Gordeladze pense que l’État a choisi de «faire un exemple» d’une personnalité médiatique pour tenter de montrer son pouvoir et de répandre la peur dans la société.
«C’est ce que font tous les régimes. Mais si nous ne nous arrêtons pas et ne continuons pas à nous battre jusqu’au bout, ce régime sera démantelé », a-t-elle ajouté.
Parmi ceux qui attendent près du palais de justice pour un éventuel verdict, il y avait Ioane Romanadze, un influenceur de Tiktok basé à Tbilisi originaire de Kobuleti, une ville près de Batumi. Il a exprimé son inquiétude que ce qui se passe dans le système judiciaire géorgien pourrait bientôt s’étendre à travers le pays.
«Mzia n’est pas seulement une personne derrière les barreaux – elle représente toute la presse libre», a déclaré Romanadze.
«Ce procès pourrait devenir une métaphore de tout notre pays: Mzia Amaghlobeli pourrait venir représenter le peuple géorgien, enfermé dans un pays clôturé, dont la voix ne peut plus être entendue par l’Occident ou par une civilisation. Et le régime pourrait venir pour tout le monde comme il est venu pour elle », a-t-il ajouté.

Romanadze pense que si Amaghlobeli est condamné: «En réalité, ce sera la condamnation du peuple géorgien dans son ensemble – les personnes qu’elle a travaillées pendant plus d’un quart de siècle».
« Elle faisait (journalisme) avant ma naissance, alors que j’étais à l’école, et même maintenant, quand je suis un électeur adulte, elle fait toujours le travail qui sert mon bien-être », a-t-il déclaré.
Les partisans d’Amaghlobeli à Batumi comprenaient des personnes dont les proches sont également confrontés à de longues peines de prison. Juste avant le début de l’audience, les mères de manifestants arrêtées dans la première phase des rassemblements anti-gouvernementaux sont apparus main dans la main à l’extérieur du palais de justice, portant des t-shirts imprimés avec le visage de leurs enfants.
« Mzia a été maltraité sans raison », a déclaré Nargiz Davitadze, un résident de Batumi dont le fils de 20 ans, Zviad Tsetskhladze, risque jusqu’à neuf ans de prison pour « organiser une violence de groupe » lors des manifestations.

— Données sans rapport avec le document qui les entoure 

Lemma apply_allow_exact_witness :
  apply_allow (mkKeys (Some ["exec.run"%string]) None (Some "any"%string)) ["file.read"%string] ["/srv"%string] None
  = Ok (Some (mkKeys (Some ["exec.run"; "file.read"]%string) (Some ["/srv"%string]) (Some "any"%string)))
  /\ exists g, keys_parse (mkKeys (Some ["exec.run"; "file.read"]%string) (Some ["/srv"%string]) (Some "any"%string))
               = Ok (Some g) /\ pg_scope g = Any.
Proof.
  assert (E : apply_allow (mkKeys (Some ["exec.run"%string]) None (Some "any"%string)) ["file.read"%string]
                ["/srv"%string] None
              = Ok (Some (mkKeys (Some ["exec.run"; "file.read"]%string) (Some ["/srv"%string]) (Some "any"%string))))
    by (vm_compute; reflexivity).
  split; [exact E|].
  destruct (apply_allow_exact _ _ _ _ _ E) as (k & old & g & added & [= <-] & Ho & Hg & _ & _ & _ & Hs).
  exists g. split; [exact Hg|]. rewrite Hs. vm_compute in Ho. injection Ho as <-. reflexivity.
Defined.

Lemma existsb_subset {A} (f : A -> bool) (l l' : list A) : l ⊆ l' -> existsb f l = true -> existsb f l' = true.
Proof.
  rewrite !existsb_exists. intros Hsub (x & Hx & Hf). exists x. rewrite <- list_elem_of_In in *. auto.
Qed.

Lemma keeps_file_names acts :
  existsb (fun n => bool_decide (n = "file.read"%string) || bool_decide (n = "file.write"%string)) (as_str <$> acts)
  = existsb is_file acts.
Proof.
  induction acts as [|a acts IH]; [done|]. cbn [fmap list_fmap existsb]. rewrite IH. f_equal. by destruct a.
Qed.

Lemma filter_in_order f acts : in_order acts = acts -> in_order (List.filter f acts) = List.filter f acts.
Proof.
  intros Ho. assert (E : List.filter f acts = List.filter f (in_order acts)) by (by rewrite Ho).
  rewrite E at 2. unfold in_order. generalize ALL as l. intros l. induction l as [|a l IH]; [done|].
  cbn [List.filter]. rewrite IH. destruct (bool_decide (a ∈ acts)) eqn:Ha.
  - apply bool_decide_eq_true in Ha. cbn [List.filter]. destruct (f a) eqn:Hf.
    + rewrite bool_decide_true; [done|]. apply list_elem_of_In, filter_In. by rewrite <- list_elem_of_In.
    + rewrite bool_decide_false; [done|]. rewrite list_elem_of_In, filter_In. intros [_ ?]. congruence.
  - apply bool_decide_eq_false in Ha. rewrite bool_decide_false; [done|].
    rewrite list_elem_of_In, filter_In, <- list_elem_of_In. tauto.
Qed.

(** [qsh trust deny] takes away exactly what it is given, and never
    refuses a pin that parses: when no action is left the keys are cleared,
    otherwise they parse back to a pin with the remaining actions, the same
    scope, and the path entries as long as a file action remains; its [expect]
    does not fire. *)
Theorem apply_deny_exact current actions removed old :
  expand_actions actions = Ok removed -> keys_parse current = Ok old ->
  exists k g, apply_deny current actions = Ok (Some k) /\ keys_parse k = Ok g
    /\ (forall a, a ∈ actions_of g <-> a ∈ actions_of old /\ a ∉ removed)
    /\ (g = None -> k = no_keys)
    /\ (forall g', g = Some g' -> Some (pg_scope g') = pg_scope <$> old
          /\ pg_paths g' = if existsb is_file (pg_actions g') then old ≫= pg_paths else None).
Proof.
  intros Er Ec. unfold apply_deny. rewrite Er. cbn [rbind]. fold (keys_parse current). rewrite Ec. cbn [rbind].
  destruct old as [g|]; [|exists no_keys, None; repeat split; set_solver].
  set (kept := List.filter _ _).
  assert (Hk : forall a, a ∈ kept <-> a ∈ pg_actions g /\ a ∉ removed).
  { intros a. unfold kept. rewrite list_elem_of_In, filter_In, <- list_elem_of_In, negb_true_iff, bool_decide_eq_false. done. }
  pose proof (keys_parse_wf _ _ Ec) as Hwf. pose proof (keys_parse_scope _ _ Ec) as Hs. cbn in Hs.
  assert (Hok : in_order kept = kept) by (apply filter_in_order, Hwf).
  destruct kept as [|a kept'] eqn:Ek; [exists no_keys, None; repeat split; set_solver|]. rewrite <- Ek in *.
  assert (Hg : grantable kept).
  { split; [by rewrite Ek|]. apply Forall_forall. intros b [Hb _]%Hk. destruct Hwf as [[_ Hf] _ _].
    exact (proj1 (Forall_forall _ _) Hf b Hb). }
  destruct (as_str <$> kept) as [|w ws] eqn:Ew; [by apply fmap_nil_inv in Ew as Ew'; rewrite Ew' in Hg; destruct Hg|].
  rewrite <- Ew, keeps_file_names. destruct (wf_paths_shape g Hwf) as (es & Ep & Hes).
  assert (Hsub : kept ⊆ pg_actions g) by (intros b Hb%Hk; tauto).
  set (es' := if existsb is_file kept then es else []).
  assert (Ep' : (if existsb is_file kept then pg_paths g else None) = if nonempty es' then Some es' else None).
  { unfold es'. by destruct (existsb is_file kept). }
  rewrite Ep', (pin_parse_names kept es' (pg_scope g) _ Hg Hs); cycle 1.
  { rewrite Hok. unfold es'. destruct (existsb is_file kept) eqn:Ef; [|done].
    by rewrite (existsb_subset _ _ _ Hsub Ef) in Hes. }
  cbn [rbind fmap option_fmap option_map]. rewrite <- Ep', Hok. eexists _, (Some (mkPinGrants kept _ (pg_scope g))).
  split; [done|]. split; [|split; [|split; [done|]]].
  - apply pin_parse_keys. split; [done|done|].
    cbn [pg_paths pg_actions]. pose proof (wf_paths g Hwf) as Hwp. destruct (existsb is_file kept) eqn:Ef; [|done].
    rewrite (existsb_subset _ _ _ Hsub Ef) in Hwp. by destruct (pg_paths g).
  - exact Hk.
  - by intros g' [= <-].
Qed.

«Elle a été humiliée, ils lui crachaient. Le chef de la police lui-même devrait être en prison pour cet acte honteux », a ajouté la mère du prisonnier.
Davitadze croit que dans les tribunaux de Géorgie, ce ne sont pas des juges mais les autorités politiques qui délivrent des verdicts:
«Le pouvoir judiciaire devrait être indépendant. Nous nous battons depuis longtemps et nous attendons toujours ».